Advent, Advent…

Lena_Weihnachtskarte

Meine Bildbearbeitungskünste sind beeindruckend!

Freunde, bald ist Weihnachten! Wie doch die Zeit vergeht! Haben wir uns nicht gestern noch über die Lebkuchen im Supermarkt aufgeregt und uns vor dem ersten Mal „Last Christma“ für dieses Jahr gefürchtet? Da ich ja weder Lebkuchen mag (nein, auch zu Weihnachten nicht) noch Radio höre, kann ich mich ausnahmsweise nicht zu den Leuten zählen, die über genannte „Probleme“ ranten (und außerdem – ein Geständnis – finde ich „Last Christmas“ gar nicht so fürchterlich).

Ich liebe Weihnachten, aber ich liebe keineswegs Menschenmassen, die sich in den Innenstädten um Geschenke prügeln. An Kassen und Umkleiden warten hasse ich ja schon sonst immer – aber tu ich mir das an, wenn 3048683 Menschen gleichzeitig auf die glorreiche Idee gekommen sind, an einem Samstagnachmittag in die Stadt zu gehen? Na sicher nicht.

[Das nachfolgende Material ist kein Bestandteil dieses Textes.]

Lemma exit_hands_off_ephemeral_keys_only_witness :
  RevB.exit auth_durable_shared (Some orchestrator) working =
  RevB.exit auth_durable_shared None working.
Proof.
  refine (exit_hands_off_ephemeral_keys_only auth_durable_shared config_durable_shared
            orchestrator working eq_refl _).
  intros k Hk.
  assert (k = "login") as -> by (apply list_elem_of_singleton; exact Hk).
  compute_done.
Defined.

Lemma exit_hands_off_ephemeral_shared_witness :
  ∃ w' fs, RevB.exit auth (Some orchestrator) working = Ok tt w' ∧
           localStorage w' !! orchestratorIdoKey auth orchestrator =
             Some (json_print (JObj fs)) ∧
           assoc "userPhones" fs = Some phone_local.
Proof.
  refine (exit_hands_off_ephemeral_shared auth config orchestrator "phone" "userPhones"
            (MiniJSON.print phone_local) phone_local working eq_refl _ _ _ _ _ _ _).
  - compute_done.
  - compute_done.
  - compute_done.
  - compute_done.
  - vm_compute. reflexivity.
  - vm_compute. reflexivity.
  - discriminate.
Defined.

Lemma init_hands_off_shared_witness :
  ∃ w' fs, RevB.init auth (Some orchestrator) working = Ok tt w' ∧
           store w' = store working ∧
           localStorage w' !! orchestratorIdoKey auth orchestrator =
             Some (json_print (JObj fs)) ∧
           assoc "userPhones" fs = Some phone_local.
Proof.
  refine (init_hands_off_shared auth config orchestrator "phone" "userPhones" phone_local
            working eq_refl _ _ _ _ _ _).
  - apply Forall_forall. vm_compute. repeat constructor.
  - compute_done.
  - compute_done.
  - vm_compute. reflexivity.
  - vm_compute. reflexivity.
  - intros sp Hsp.
    assert (sp = "phone") as -> by (apply list_elem_of_singleton; exact Hsp).
    vm_compute. discriminate.
Defined.

Lemma init_hand_off_blocked_by_unencodable_witness :
  ∃ w', RevB.init auth None unencodable_phone = Ok tt w' ∧
        RevB.init auth (Some orchestrator) unencodable_phone =
          Ok tt (emit Error_init_storing_ido w').
Proof.
  refine (init_hand_off_blocked_by_unencodable auth config orchestrator "phone" "userPhones"
            unencodable_phone eq_refl _ _ _ _).
  - apply Forall_forall. vm_compute. repeat constructor.
  - compute_done.
  - compute_done.
  - vm_compute. reflexivity.
Defined.

Lemma restore_hydrates_durable_witness :
  ∃ w', RevB.restore auth None seeded = Ok tt w' ∧
        store w' !! "login" = Some (Plain (J login_token)) ∧
        sessionStorage w' !! (KEY_PREFIX auth ++ "login") = Some (MiniJSON.print login_token).
Proof.
  refine (restore_hydrates_durable auth config None "login" (MiniJSON.print login_token)
            login_token seeded eq_refl _ _ _ _).
  - compute_done.
  - vm_compute. reflexivity.
  - vm_compute. reflexivity.
  - left. reflexivity.
Defined.

Lemma durable_value_survives_restart_witness :
  ∃ w1 w2, RevB.set auth "login" (J login_token) seeded = Ok tt w1 ∧
           RevB.exit auth None w1 = Ok tt w2 ∧
           sessionStorage w2 !! (KEY_PREFIX auth ++ "login") = None ∧
           ∀ w3, localStorage w3 = localStorage w2 →
                 ∃ w4, RevB.restore auth None w3 = Ok tt w4 ∧
                       store w4 !! "login" = Some (Plain (J login_token)) ∧
                       sessionStorage w4 !! (KEY_PREFIX auth ++ "login") =
                         Some (json_print login_token).
Proof.
  refine (durable_value_survives_restart auth config "login" login_token seeded eq_refl _ _).
  - compute_done.
  - vm_compute. reflexivity.
Defined.

Lemma restore_with_unusable_record_witness :
  ∃ w', RevB.restore auth None corrupted_record = Ok tt w' ∧
        RevB.restore auth (Some orchestrator) corrupted_record =
          Ok tt (match localStorage corrupted_record !! orchestratorIdoKey auth orchestrator with
                 | None => w'
                 | Some s =>
                     if String.eqb s "" || String.eqb s "undefined" then w'
                     else emit Error_restore_orchestrator_ido w'
                 end).
Proof.
  refine (restore_with_unusable_record auth config orchestrator corrupted_record eq_refl _ _).
  - discriminate.
  - intros s Hs. vm_compute in Hs. injection Hs as <-.
    right. right. left. vm_compute. reflexivity.
Defined.

Lemma ido_key_of_feature_witness :
  orchestratorIdoKey {| KEY_PREFIX := "AUTH" ++ "-"; permanent := Some config |} orchestrator =
    KEY_PREFIX orchestrator ++ toLowerCase "AUTH" ++ "Ido" ∧
  orchestratorIdoKey {| KEY_PREFIX := "AUTH" ++ "-"; permanent := Some config |} orchestrator =
  orchestratorIdoKey {| KEY_PREFIX := "Auth" ++ "-"; permanent := None |} orchestrator.
Proof.
  destruct (ido_key_of_feature "AUTH" "Auth" (Some config) None orchestrator) as [Hkey Hsame].
  split; [exact Hkey | apply Hsame; reflexivity].
Defined.

Lemma ambient_set_then_restore_shared_witness :
  ∃ w1, RevA.set auth "phone" (J phones_ido) ambient_seeded = Ok tt w1 ∧
        orchestrator_data w1 !! "userPhones" = Some (J phones_ido) ∧
        ∀ w2, orchestrator_data w2 = orchestrator_data w1 →
              ∃ w3, RevA.restore auth w2 = Ok tt w3 ∧
                    container_value (store w3 !! "phone") = J phones_ido.
Proof.
  refine (ambient_set_then_restore_shared auth config [("phone", "userPhones")]
            "phone" "userPhones" phones_ido ambient_seeded eq_refl eq_refl _ _ _).
  - compute_done.
  - compute_done.
  - discriminate.
Defined.

Lemma ambient_restore_hydrates_without_config_witness :
  ∃ w', RevA.restore auth_unconfigured ambient_seeded = Ok tt w' ∧
        store w' !! "profile" =
          Some (assign_or_write (store ambient_seeded !! "profile") (J profile_1)).
Proof.
  refine (ambient_restore_hydrates_without_config auth_unconfigured "profile"
            (MiniJSON.print profile_1) profile_1 ambient_seeded eq_refl _ _ _).
  - vm_compute. eauto.
  - vm_compute. reflexivity.
  - vm_compute. reflexivity.
Defined.

Lemma serialization_error_surfaces_from_set_only_witness :
  (RevB.init_local_key auth "login" unencodable_login =
     Ok tt (emit (Error_init_storing_local "login") unencodable_login) ∧
   RevB.init_session_key auth "login" unencodable_login =
     Ok tt (emit (Error_init_storing_session "login") unencodable_login)) ∧
  RevB.init_ido auth config (Some orchestrator) unencodable_phone =
    Ok tt (emit Error_init_storing_ido unencodable_phone) ∧
  returns (RevB.init auth (Some orchestrator) unencodable_login).
Proof.
  split; [|split].
  - destruct (proj1 (proj2
      (serialization_error_surfaces_from_set_only auth "login" None unencodable_login))
      eq_refl) as (Hlocal & Hsession & _).
    split; [exact Hlocal | exact Hsession].
  - refine (proj2 (proj2 (proj1 (proj2
      (serialization_error_surfaces_from_set_only auth "phone" None unencodable_phone))
      eq_refl)) config orchestrator "userPhones" _ _ _).
    + compute_done.
    + compute_done.
    + apply Forall_forall. vm_compute. repeat constructor.
  - refine (proj1 (proj2 (proj2
      (serialization_error_surfaces_from_set_only auth "login" (Some orchestrator)
         unencodable_login))) _).
    intros q k' [= <-]. revert k'. apply Forall_forall. vm_compute. repeat constructor.
Defined.

Lemma shared_tier_needs_orchestrator_witness :
  returns (RevB.init auth None working).
Proof.
  refine (proj1 (proj2 (proj2 (proj2
    (shared_tier_needs_orchestrator auth config None working)))) _).
  intros q k' [= <-]. revert k'. apply Forall_forall. vm_compute. repeat constructor.
Defined.

Lemma init_throws_on_cell_witness :
  ∃ w', RevB.init auth None seeded = Thrown TypeError w' ∧ store w' = store seeded.
Proof.
  refine (init_throws_on_cell auth config None "profile" seeded eq_refl _ _).
  - right. compute_done.
  - reflexivity.
Defined.

End More_witnesses.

Generell diese Massen überall! Menschen schieben sich über Weihnachtsmärkte, vorbei an Räuchermännchen, Holzspielzeug und mundgeblasenem Kitsch auf der Suche nach erhitzter Plörre – euphemistisch auch Glühwein genannt. Hach ja, diese Besinnlichkeit, wenn man – sich an klebrigen Bechern festklammernd – einander gegenüber steht und hofft, dass die Wärme von oben der fies sich an den Beinen emporklimmenden Kälte entgegenwirkt, bis man dann richtig die Lampen brennen hat, mit der Arbeitskollegin rummacht, hinter den Stand mit den gebrannten Mandeln erbricht und dann nachhause wankt. Ich trinke grundsätzlich nur Kinderpunsch, wanke demnach nur wenig und kann nur schwerlich das Gelalle der vom Fusel schwer gewordenen Zungen ertragen.

Irgendwo im Internet stand mal, dass Weihnachtsmärkte das Wacken für Büroangestellte sei. Ich wage zu behaupten, dass ich beide Veranstaltungen gleichermaßen unangenehm finden würde, nur dass auf/bei (?) Wacken der Alkohol kalt und auf dem Weihnachtsmarkt eben warm ist. Ansonsten gibt es überteuertes Essen, für mich unerträgliche Musik (Heavy Metal vs. Weihnachtsschlager) und seltsam gekleidete Menschen (Metalkutte vs. alberne Nikolausmützen).

Daher meide ich die Städte, zerstöre den Einzelhandel, indem ich meine Geschenke frühzeitig online bestelle, und futtere statt Industrielebkuchen und fieser Spekulatius lieber die Plätzchen von Mama. Und da heute endlich auch mein Adventskalender angekommen ist, kann’s mit der Vorfreude dann auch endlich losgehen!